FOREIGN POLICY VIEWS
With all the debate over foreign policy in the presidential election, the foreign minister of Hungary on Tuesday found little difference between Sen. John McCain and Sen. Barack Obama after meeting with advisers to the Republican and Democratic candidates.
“There was a slight difference,” Kinga Goncz told reporters on a Washington visit.
Mr. Obama’s advisers were “much more for dialogue” on various issues than Mr. McCain’s foreign policy aides, she added.
Mrs. Goncz expressed relief over the similarities in the views of the two presidential candidates because Europe wants assurances that U.S. foreign policy will be consistent regardless of who wins the White House in November.
“We definitely wanted to meet the foreign policy advisers to both candidates to learn how they view U.S.-European Union relations. We need continuity,” she explained.
“We’d like to see closer cooperation because we have a shared values system. We have to work together in solving crises.”
Mrs. Goncz, foreign minister since 2006, cited the U.S. and European reaction to the Russian invasion of Georgia as an example of the influence of the trans-Atlantic alliance on international affairs.
“I think Russia was operating on the belief that we were still in the previous century, that military strength is enough to defeat a country,” she said. “It seems Russia won the battle but lost the war [for public diplomacy]. The damage was quite serious.”
Mrs. Goncz referred to the strong U.S. condemnation of Russia’s action and the “unusually unified” EU criticism of Moscow. She also noted that many of the former Soviet republics in Central Asia also refused to be bullied by the Kremlin into supporting its military offensive.
On her Washington visit, Mrs. Goncz met with Secretary of State Condoleezza Rice to present her with the Commander’s Cross with the Star of the Order of Merit, one of Hungary’s top civilian awards.
“She has had an important role in building relations between Central Europe and the United States and the United States and Hungary,” Mrs. Goncz said.
Mrs. Goncz also presented a letter of support from Prime Minister Ferenc Gyurcsany to the Victims of Communism Memorial Foundation and visited the Newseum, where she was impressed to see a section of the Berlin Wall on display.
“That was a great experience,” she said, recalling Hungary’s role in helping to open East Berlin.
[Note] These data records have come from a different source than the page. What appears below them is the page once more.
Definition RC_SUCCESS : Z := 0.
Definition RC_ERROR : Z := -1.
Fixpoint add_loop (fuel c x : nat) (s : chips) : cres (Z * chips) :=
  match fuel with
  | O => Spin
  | S fuel =>
      let* cc := deref (mem s) c in
      let* cx := deref (mem s) x in
      if before (c_ids cc) (c_ids cx) then
        match c_prev cx with
        | None =>
            let* s := upd c (set_links None (Some x)) s in
            let* s := upd x (set_prev (Some c)) s in
            Ret (RC_SUCCESS, set_list (Some c) s)
        | Some p =>
            let* s := upd c (set_links (Some p) (Some x)) s in
            let* s := upd p (set_next (Some c)) s in
            let* s := upd x (set_prev (Some c)) s in
            Ret (RC_SUCCESS, s)
        end
      else if same (c_ids cc) (c_ids cx) then Ret (RC_ERROR, s)
      else
        match c_next cx with
        | None =>
            let* s := upd c (set_links (Some x) None) s in
            let* s := upd x (set_next (Some c)) s in
            Ret (RC_SUCCESS, s)
        | Some n => add_loop fuel c n s
        end
  end.
Definition chip_add (c : nat) (s : chips) : cres (Z * chips) :=
  match chip_list s with
  | None => let* s := upd c (set_links None None) s in Ret (RC_SUCCESS, set_list (Some c) s)
  | Some x => add_loop (S (length (mem s))) c x s
  end.
(** The values of a value, itself included. *)
Fixpoint size (v : value) : nat :=
  match v with
  | Array items => S (list_sum (map (fun x => S (size x)) items))
  | Object members =>
      S (list_sum (map (fun kv => S (size (snd kv))) members))
  | _ => 1%nat
  end.






(** *** The dictionary of progress.json as a value, and back *)









End Json.





(** ** A clock and a codec to run the model on *)

Module Calendar.

(** Days since 1970-01-01 of a date of the proleptic Gregorian calendar,
    which [datetime] uses, and back. *)
Definition days_from_civil (y m d : Z) : Z :=
  let y := if m <=? 2 then y - 1 else y in
  let era := y / 400 in
  let yoe := y - era * 400 in
  let doy := (153 * (if 2 <? m then m - 3 else m + 9) + 2) / 5 + d - 1 in
  let doe := yoe * 365 + yoe / 4 - yoe / 100 + doy in
  era * 146097 + doe - 719468.

Definition civil_from_days (z : Z) : Z * Z * Z :=
  let z := z + 719468 in
  let era := z / 146097 in
  let doe := z - era * 146097 in
  let yoe := (doe - doe / 1460 + doe / 36524 - doe / 146096) / 365 in
  let doy := doe - (365 * yoe + yoe / 4 - yoe / 100) in
  let mp := (5 * doy + 2) / 153 in
  let d := doy - (153 * mp + 2) / 5 + 1 in
  let m := if mp <? 10 then mp + 3 else mp - 9 in
  (yoe + era * 400 + (if m <=? 2 then 1 else 0), m, d).

Definition digit (n : Z) : ascii := ascii_of_N (48 + Z.to_N (n mod 10)).

Definition pad2 (n : Z) : string :=
  String (digit (n / 10)) (String (digit n) EmptyString).

Definition pad4 (n : Z) : string :=
  String (digit (n / 1000)) (String (digit (n / 100)) (pad2 n)).

(** [isoformat()] of a datetime, the time of day given as its text. *)
Definition isoformat (y m d : Z) (time : string) : string :=
  String.append (pad4 y)
    (String "-" (String.append (pad2 m)
       (String "-" (String.append (pad2 d) time)))).

(** The clock of a run that starts on the day [y]-[m]-[d]: [timedelta]
    takes at most 999999999 days and the sum must stay within the years 1
    to 9999. *)
Definition now_plus (y m d : Z) (time : string) : clock :=
  fun n =>
    if Z.abs n <=? 999999999 then
      let '(y', m', d') := civil_from_days (days_from_civil y m d + n) in
      if (1 <=? y') && (y' <=? 9999) then inr (isoformat y' m' d' time)
      else inl OverflowError
    else inl OverflowError.

End Calendar.

(** A clock read on 1 March 2024. *)
Definition clock_2024 : clock :=
  Calendar.now_plus 2024 3 1 "T09:30:00.250000".

(** The codec that keeps the document as the dictionary it encodes. *)
Definition logical_codec : JsonCodec :=
  {| document := progress;
     json_dump := fun d => (d, None);
     json_load := fun d => inr d |}.

(** The state of a first run: no file, empty globals. *)
Definition fresh_world : @world logical_codec :=
  {| progress_data := empty_progress;
     known_terms := ∅;
     scheduler := ∅;
     disk := None;
     disk_writable := true |}.

(** The state after one perfect review of "Y" on that first run. *)
Definition reviewed_world : @world logical_codec :=
  after (schedule_next "Y" 5 clock_2024 fresh_world).

(** The state after "X" was reviewed too and marked as known: two entries
    and one known term. *)
Definition studied_world : @world logical_codec :=
  after (mark_known "X"
           (after (schedule_next "X" 4 clock_2024 reviewed_world))).

(** The state after thirteen perfect reviews of "X" in a row on the first
    run. *)
Definition drilled_world : @world logical_codec :=
  run_calls (repeat (Call "X" 5 clock_2024) 13) fresh_world.



(** A catalog with one term that has a tag and no ["week"] key, and one
    that has both. *)
Definition externality : term_record :=
  {| term := "Externality";
     definition := "A cost or benefit borne by a third party";
     tags := Some ("econ" :: nil)%string;
     week := None |}.

Definition federalism : term_record :=
  {| term := "Federalism";
     definition := "Division of power between levels of government";
     tags := Some ("gov" :: "econ" :: nil)%string;
     week := Some 3 |}.

Definition small_catalog : list term_record := [externality; federalism].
Hungary in 1989 opened its border with Austria, allowing more than 13,000 East German tourists to flee to the west. Mrs. Goncz’s father, Arpad Goncz, is also a hero of the struggle against communism. He was an activist in the Hungarian revolution of 1956 and was arrested a year later. Sentenced to life in prison, he was released in an amnesty in 1963. Mr. Goncz served as president of Hungary from 1990 to 2000.
NATO STILL OPEN
Russia’s invasion of Georgia will have no impact on NATO’s deliberations over whether to admit the former Soviet republic as the 27th member of the Western alliance, according to the U.S. envoy to trans-Atlantic coalition.
“That Russia invades Georgia shouldn’t affect our thinking,” Ambassador Kurt Volker told the German Marshall Fund in Brussels. “What we have to look at is: Is Georgia committed to developing a modern, democratic, prosperous economy, does it want to integrate into the Euro-Atlantic institutions, and can we help it develop on that track.”
At their April summit, NATO leaders welcomed Georgia and Ukraine to pursue membership talks. NATO foreign ministers are due to meet in December to review Georgia’s progress.